## TASK PROMPT
The entries below contain a line with "Abbreviation Node := (Node L)." and a line with "playbackProposals a c.". Quote exactly those two lines and all lines between them.

=-=-=

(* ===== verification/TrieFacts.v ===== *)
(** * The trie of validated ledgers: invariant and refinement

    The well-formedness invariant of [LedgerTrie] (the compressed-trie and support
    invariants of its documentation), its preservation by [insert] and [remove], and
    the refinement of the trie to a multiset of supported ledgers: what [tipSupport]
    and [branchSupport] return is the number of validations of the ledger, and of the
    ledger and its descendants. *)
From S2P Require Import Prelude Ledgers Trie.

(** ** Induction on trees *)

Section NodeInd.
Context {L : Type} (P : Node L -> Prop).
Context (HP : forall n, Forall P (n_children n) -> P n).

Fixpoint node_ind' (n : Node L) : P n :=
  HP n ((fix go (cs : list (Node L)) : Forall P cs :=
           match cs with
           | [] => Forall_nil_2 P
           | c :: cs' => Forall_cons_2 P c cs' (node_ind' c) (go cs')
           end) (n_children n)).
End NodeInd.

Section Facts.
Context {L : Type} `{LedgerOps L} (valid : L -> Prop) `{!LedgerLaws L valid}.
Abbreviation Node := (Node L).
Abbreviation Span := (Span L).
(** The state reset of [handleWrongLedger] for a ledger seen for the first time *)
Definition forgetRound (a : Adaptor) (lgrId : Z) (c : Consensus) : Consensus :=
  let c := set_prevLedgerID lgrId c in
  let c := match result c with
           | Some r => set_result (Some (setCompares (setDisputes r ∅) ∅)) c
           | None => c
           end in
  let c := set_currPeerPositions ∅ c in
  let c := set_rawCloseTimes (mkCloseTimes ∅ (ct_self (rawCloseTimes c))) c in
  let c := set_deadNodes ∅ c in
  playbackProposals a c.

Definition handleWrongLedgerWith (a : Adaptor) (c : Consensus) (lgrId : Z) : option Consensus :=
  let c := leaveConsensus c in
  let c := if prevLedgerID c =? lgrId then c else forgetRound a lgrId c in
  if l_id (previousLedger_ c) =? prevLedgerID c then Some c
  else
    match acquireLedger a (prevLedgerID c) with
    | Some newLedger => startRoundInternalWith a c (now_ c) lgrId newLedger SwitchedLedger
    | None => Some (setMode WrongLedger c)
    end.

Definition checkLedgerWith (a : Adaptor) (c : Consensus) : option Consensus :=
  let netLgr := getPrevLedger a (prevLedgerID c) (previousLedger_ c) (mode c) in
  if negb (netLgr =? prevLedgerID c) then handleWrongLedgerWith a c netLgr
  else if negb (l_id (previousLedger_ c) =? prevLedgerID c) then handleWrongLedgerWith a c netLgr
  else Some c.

=-=-=

## EXPECTED ANSWER
Abbreviation Node := (Node L).
Abbreviation Span := (Span L).
(** The state reset of [handleWrongLedger] for a ledger seen for the first time *)
Definition forgetRound (a : Adaptor) (lgrId : Z) (c : Consensus) : Consensus :=
  let c := set_prevLedgerID lgrId c in
  let c := match result c with
           | Some r => set_result (Some (setCompares (setDisputes r ∅) ∅)) c
           | None => c
           end in
  let c := set_currPeerPositions ∅ c in
  let c := set_rawCloseTimes (mkCloseTimes ∅ (ct_self (rawCloseTimes c))) c in
  let c := set_deadNodes ∅ c in
  playbackProposals a c.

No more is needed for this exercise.